*Records for processing:*
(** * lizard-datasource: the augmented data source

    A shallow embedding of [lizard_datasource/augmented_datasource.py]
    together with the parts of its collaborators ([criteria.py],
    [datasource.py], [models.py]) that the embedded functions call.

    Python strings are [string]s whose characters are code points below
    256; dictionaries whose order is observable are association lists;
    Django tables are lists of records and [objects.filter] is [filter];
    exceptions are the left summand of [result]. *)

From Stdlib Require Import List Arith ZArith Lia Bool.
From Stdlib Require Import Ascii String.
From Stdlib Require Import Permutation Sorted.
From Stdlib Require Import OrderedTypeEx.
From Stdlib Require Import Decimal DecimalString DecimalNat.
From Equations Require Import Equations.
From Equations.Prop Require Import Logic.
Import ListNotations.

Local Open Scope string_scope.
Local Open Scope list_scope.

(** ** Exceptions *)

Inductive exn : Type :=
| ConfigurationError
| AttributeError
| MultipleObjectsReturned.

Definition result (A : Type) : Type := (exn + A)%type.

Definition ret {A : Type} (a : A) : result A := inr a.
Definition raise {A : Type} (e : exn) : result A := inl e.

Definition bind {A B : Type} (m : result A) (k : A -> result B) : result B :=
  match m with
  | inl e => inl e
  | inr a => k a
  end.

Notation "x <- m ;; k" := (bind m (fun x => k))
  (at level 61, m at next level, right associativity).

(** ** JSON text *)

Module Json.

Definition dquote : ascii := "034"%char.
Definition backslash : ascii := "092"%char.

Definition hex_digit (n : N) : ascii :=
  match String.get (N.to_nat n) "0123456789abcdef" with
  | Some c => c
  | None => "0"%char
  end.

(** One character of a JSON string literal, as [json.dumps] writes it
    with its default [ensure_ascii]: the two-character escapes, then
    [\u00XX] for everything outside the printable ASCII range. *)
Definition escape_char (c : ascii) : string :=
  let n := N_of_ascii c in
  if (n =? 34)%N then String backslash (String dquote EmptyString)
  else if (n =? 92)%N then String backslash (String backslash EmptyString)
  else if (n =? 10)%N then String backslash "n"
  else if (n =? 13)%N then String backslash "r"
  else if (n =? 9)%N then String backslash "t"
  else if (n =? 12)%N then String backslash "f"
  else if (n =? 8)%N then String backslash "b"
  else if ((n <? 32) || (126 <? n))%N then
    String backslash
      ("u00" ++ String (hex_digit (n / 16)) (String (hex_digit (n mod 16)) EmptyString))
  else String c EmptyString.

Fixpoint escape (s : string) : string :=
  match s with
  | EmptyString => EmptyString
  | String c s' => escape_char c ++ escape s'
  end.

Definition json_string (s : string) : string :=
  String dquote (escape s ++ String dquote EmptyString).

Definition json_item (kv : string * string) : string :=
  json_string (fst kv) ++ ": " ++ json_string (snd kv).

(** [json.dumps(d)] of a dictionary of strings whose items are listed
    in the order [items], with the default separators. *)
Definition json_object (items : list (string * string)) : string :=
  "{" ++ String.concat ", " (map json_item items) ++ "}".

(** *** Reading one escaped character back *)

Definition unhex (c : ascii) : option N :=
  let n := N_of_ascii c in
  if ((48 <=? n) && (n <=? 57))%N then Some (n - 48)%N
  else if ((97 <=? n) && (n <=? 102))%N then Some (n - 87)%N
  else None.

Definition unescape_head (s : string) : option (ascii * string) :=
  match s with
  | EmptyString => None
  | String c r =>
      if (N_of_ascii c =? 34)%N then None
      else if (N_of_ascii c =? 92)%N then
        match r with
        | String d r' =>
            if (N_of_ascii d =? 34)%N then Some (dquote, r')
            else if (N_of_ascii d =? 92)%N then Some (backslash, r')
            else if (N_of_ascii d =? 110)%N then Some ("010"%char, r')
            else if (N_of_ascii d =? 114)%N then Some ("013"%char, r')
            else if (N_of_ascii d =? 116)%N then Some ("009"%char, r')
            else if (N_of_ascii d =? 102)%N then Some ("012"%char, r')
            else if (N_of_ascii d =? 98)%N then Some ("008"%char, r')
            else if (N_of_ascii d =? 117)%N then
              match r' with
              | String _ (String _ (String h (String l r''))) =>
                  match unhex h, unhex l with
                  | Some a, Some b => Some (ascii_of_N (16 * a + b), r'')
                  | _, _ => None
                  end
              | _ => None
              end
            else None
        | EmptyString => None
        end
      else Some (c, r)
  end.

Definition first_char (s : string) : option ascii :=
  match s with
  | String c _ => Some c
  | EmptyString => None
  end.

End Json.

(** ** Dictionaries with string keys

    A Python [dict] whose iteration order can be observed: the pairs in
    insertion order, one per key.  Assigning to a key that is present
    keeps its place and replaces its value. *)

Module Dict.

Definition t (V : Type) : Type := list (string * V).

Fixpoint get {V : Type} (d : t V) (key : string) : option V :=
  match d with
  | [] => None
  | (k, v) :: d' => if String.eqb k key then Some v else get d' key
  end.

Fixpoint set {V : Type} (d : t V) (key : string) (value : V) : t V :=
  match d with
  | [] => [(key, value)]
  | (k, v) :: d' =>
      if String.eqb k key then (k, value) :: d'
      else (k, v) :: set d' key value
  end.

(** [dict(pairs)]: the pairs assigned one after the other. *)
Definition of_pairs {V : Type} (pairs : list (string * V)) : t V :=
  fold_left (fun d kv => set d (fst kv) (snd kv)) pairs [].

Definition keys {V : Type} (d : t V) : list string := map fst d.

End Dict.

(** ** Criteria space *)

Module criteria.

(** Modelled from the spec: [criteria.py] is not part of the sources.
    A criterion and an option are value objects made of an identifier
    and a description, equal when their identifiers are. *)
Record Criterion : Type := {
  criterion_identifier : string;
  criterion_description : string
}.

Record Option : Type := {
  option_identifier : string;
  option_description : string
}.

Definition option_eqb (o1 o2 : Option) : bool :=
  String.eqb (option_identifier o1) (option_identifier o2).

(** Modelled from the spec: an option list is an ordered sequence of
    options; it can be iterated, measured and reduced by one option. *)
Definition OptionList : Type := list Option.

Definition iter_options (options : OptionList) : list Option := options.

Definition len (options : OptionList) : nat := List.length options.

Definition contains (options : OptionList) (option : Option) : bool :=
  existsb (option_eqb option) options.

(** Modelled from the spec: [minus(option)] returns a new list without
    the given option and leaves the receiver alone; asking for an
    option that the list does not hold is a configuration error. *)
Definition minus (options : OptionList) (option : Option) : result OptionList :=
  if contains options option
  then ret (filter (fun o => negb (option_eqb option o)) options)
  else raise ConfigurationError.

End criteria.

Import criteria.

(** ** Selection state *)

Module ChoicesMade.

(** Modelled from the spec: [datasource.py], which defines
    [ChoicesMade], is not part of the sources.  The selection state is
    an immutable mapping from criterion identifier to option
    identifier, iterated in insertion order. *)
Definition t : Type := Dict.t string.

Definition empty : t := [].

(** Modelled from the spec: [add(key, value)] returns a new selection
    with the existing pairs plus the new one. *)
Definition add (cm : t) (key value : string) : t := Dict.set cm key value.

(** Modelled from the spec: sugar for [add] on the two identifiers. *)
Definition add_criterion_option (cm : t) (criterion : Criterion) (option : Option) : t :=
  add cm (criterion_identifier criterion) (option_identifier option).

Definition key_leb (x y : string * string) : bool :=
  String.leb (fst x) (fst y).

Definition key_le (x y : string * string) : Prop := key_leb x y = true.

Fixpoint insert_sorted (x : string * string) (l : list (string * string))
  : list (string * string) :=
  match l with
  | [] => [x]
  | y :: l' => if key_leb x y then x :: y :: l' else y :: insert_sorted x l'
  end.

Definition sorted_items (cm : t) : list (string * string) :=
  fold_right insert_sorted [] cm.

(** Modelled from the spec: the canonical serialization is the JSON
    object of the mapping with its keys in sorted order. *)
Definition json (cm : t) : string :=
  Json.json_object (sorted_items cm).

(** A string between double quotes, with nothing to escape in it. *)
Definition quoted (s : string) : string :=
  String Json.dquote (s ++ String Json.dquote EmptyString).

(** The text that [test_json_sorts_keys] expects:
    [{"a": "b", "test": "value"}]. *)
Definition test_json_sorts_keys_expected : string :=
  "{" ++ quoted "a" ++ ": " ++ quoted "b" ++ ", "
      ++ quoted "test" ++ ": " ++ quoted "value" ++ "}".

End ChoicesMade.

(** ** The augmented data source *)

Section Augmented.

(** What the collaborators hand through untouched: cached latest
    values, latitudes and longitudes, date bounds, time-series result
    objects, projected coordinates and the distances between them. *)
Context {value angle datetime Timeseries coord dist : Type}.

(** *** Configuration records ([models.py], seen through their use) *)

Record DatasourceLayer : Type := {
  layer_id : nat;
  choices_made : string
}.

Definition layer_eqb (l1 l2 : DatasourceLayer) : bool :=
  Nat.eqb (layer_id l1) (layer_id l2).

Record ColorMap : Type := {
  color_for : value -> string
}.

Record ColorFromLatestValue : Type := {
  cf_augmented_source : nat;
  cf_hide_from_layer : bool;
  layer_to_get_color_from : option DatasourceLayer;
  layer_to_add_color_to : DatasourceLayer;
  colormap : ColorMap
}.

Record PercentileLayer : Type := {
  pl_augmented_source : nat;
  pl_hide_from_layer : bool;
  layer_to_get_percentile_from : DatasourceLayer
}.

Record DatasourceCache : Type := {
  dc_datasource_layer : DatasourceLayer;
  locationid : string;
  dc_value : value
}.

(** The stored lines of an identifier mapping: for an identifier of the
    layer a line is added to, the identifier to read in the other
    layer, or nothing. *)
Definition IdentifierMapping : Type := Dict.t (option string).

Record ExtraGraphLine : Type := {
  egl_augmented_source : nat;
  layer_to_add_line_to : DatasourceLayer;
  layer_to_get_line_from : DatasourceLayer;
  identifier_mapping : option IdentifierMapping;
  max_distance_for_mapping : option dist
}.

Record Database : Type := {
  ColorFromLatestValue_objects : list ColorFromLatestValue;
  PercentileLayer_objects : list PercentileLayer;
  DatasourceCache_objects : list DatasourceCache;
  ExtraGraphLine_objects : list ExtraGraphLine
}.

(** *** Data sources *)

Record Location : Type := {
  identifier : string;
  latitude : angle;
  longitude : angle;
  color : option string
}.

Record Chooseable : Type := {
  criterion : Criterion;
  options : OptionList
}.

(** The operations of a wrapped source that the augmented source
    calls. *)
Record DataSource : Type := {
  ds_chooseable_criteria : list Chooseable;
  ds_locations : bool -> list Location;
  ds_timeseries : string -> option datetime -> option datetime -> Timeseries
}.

*Task prompt:*
Please, from the material above, copy only the lines from the line with "Record DatasourceCache : Type" up to and including the line with "identifier_mapping : option", exactly as written.

*Reply to the exercise:*
Record DatasourceCache : Type := {
  dc_datasource_layer : DatasourceLayer;
  locationid : string;
  dc_value : value
}.

(** The stored lines of an identifier mapping: for an identifier of the
    layer a line is added to, the identifier to read in the other
    layer, or nothing. *)
Definition IdentifierMapping : Type := Dict.t (option string).

Record ExtraGraphLine : Type := {
  egl_augmented_source : nat;
  layer_to_add_line_to : DatasourceLayer;
  layer_to_get_line_from : DatasourceLayer;
  identifier_mapping : option IdentifierMapping;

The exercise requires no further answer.